#### [WHAT YOU ARE ASKED TO DO]
Filter the entries and keep only the lines where the string "list" appears.

#### [MATERIAL PROVIDED]
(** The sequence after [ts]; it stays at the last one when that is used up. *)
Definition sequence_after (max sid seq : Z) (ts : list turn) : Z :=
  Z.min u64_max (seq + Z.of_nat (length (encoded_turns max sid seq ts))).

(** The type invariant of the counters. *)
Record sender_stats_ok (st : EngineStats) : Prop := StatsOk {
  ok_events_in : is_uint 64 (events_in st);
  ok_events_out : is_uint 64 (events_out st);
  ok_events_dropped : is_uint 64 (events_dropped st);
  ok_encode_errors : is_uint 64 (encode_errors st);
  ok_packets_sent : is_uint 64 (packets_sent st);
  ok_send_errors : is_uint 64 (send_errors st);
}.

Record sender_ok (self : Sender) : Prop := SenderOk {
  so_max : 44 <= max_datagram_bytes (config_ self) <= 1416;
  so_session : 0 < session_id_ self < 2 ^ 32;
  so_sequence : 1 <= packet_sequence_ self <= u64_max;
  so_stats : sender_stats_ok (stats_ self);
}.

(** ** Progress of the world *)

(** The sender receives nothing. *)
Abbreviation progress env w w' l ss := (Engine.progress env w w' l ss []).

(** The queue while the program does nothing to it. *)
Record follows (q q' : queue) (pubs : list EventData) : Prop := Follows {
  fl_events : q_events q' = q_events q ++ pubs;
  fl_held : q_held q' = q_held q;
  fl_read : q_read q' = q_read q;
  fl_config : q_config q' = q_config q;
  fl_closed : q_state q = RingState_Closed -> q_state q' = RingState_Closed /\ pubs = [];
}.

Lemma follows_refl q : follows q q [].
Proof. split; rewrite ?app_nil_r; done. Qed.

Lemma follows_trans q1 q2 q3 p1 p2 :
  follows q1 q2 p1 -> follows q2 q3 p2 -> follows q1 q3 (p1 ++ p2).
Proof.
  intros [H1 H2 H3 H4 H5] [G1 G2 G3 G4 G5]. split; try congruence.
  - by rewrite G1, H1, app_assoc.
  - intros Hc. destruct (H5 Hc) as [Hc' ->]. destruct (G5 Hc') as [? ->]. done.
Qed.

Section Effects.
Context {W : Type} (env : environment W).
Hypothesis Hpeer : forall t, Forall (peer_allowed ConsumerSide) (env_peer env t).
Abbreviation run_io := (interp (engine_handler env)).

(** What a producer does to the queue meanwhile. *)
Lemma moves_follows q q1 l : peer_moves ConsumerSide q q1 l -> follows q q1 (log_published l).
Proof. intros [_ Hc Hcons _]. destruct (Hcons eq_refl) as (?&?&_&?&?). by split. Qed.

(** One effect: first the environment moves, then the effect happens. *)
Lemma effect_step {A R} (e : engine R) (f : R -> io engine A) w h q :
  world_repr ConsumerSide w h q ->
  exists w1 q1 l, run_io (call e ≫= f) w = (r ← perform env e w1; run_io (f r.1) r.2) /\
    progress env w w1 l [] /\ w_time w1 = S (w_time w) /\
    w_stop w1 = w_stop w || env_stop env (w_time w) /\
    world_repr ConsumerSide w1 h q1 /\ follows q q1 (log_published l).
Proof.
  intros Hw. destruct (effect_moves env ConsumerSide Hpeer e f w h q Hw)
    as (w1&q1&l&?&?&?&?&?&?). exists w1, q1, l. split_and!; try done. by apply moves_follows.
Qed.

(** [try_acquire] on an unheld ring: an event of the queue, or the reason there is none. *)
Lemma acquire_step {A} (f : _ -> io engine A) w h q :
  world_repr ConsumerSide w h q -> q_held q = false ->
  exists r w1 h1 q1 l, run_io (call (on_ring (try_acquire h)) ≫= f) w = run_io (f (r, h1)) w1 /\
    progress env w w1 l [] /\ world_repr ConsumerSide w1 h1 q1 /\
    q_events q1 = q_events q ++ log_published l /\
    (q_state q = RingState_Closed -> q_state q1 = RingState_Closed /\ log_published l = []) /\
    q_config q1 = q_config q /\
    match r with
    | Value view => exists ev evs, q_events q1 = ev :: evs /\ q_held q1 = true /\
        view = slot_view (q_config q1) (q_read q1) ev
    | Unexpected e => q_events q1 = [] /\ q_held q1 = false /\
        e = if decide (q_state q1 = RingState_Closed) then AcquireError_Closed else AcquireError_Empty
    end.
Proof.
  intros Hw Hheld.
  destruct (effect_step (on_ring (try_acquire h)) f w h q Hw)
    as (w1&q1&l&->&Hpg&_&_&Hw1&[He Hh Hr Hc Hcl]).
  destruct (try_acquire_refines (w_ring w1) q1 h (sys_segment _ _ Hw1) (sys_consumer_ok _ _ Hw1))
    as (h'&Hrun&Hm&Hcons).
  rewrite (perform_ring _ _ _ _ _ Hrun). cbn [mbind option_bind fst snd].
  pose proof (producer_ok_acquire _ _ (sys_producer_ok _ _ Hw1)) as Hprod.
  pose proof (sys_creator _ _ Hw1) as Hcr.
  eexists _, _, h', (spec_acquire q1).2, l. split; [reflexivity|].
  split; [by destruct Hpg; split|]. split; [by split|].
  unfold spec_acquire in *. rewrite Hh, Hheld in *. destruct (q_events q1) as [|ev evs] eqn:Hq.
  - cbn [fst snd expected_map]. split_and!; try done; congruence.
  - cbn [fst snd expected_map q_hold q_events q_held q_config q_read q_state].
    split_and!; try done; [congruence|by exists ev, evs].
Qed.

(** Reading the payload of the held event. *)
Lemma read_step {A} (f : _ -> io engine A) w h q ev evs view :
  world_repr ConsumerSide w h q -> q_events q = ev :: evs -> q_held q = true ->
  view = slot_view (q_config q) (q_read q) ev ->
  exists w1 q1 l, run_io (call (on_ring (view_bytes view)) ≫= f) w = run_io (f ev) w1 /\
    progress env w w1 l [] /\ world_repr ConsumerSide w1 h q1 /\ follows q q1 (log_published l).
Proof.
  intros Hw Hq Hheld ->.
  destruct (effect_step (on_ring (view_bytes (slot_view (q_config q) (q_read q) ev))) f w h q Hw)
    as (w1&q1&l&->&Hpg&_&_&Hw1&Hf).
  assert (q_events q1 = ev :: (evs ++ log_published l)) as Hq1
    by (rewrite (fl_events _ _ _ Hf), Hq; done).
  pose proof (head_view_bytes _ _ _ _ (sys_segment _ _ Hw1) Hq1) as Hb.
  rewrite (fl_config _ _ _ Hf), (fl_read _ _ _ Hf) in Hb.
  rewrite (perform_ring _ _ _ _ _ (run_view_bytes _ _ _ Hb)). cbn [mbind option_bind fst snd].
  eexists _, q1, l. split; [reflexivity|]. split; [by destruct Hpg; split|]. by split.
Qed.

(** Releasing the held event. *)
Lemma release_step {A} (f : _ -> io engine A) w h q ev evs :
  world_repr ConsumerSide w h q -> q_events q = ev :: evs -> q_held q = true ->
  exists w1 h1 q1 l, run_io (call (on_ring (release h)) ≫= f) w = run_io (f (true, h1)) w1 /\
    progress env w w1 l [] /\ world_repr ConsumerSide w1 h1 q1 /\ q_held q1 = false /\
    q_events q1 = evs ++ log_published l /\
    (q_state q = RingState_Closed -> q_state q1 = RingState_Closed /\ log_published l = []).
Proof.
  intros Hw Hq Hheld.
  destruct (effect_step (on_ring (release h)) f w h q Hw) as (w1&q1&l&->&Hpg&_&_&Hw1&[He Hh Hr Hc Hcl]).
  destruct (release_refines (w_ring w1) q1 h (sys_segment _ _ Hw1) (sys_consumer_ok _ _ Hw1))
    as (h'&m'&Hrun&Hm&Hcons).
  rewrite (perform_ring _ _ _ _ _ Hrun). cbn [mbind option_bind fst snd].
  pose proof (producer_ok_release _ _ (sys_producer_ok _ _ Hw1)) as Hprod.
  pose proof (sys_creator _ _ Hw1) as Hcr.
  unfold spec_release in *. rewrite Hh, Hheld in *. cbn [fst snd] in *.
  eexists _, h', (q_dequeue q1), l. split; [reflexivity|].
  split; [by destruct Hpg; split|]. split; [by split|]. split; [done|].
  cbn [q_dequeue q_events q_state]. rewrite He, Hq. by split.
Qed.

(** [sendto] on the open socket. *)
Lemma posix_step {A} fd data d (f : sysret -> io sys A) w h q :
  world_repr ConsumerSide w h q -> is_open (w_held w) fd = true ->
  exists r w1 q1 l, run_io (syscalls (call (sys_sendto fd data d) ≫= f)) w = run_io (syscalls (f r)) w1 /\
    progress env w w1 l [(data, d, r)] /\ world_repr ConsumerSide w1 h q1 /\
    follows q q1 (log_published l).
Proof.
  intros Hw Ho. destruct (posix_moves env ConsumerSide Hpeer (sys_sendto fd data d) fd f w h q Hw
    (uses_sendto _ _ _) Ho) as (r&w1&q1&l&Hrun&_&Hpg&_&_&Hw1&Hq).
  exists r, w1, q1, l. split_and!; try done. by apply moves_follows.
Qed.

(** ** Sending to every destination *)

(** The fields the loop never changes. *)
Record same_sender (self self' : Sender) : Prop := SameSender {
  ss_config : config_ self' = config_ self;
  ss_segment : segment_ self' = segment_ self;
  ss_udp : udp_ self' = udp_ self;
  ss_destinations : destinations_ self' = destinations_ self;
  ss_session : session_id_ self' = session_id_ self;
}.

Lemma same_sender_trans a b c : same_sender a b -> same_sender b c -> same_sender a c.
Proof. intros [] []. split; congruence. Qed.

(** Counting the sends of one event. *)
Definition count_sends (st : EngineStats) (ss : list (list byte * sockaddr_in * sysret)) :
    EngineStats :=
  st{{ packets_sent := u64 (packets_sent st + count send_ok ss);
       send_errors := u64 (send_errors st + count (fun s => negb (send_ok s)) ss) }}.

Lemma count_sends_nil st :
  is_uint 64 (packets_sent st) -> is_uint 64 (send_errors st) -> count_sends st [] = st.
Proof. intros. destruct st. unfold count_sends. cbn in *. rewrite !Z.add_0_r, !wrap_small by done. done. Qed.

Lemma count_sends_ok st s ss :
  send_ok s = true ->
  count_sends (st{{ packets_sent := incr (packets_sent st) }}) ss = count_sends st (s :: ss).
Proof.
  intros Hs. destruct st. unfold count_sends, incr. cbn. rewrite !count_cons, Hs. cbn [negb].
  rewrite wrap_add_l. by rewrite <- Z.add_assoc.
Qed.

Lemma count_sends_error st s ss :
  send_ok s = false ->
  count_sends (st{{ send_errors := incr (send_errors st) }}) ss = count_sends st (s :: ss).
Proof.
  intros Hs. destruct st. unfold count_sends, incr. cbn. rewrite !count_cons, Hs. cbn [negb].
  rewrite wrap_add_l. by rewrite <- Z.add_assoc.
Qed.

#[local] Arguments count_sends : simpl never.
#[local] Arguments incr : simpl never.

#### [REPLY]
Definition sequence_after (max sid seq : Z) (ts : list turn) : Z :=
Record follows (q q' : queue) (pubs : list EventData) : Prop := Follows {
Definition count_sends (st : EngineStats) (ss : list (list byte * sockaddr_in * sysret)) :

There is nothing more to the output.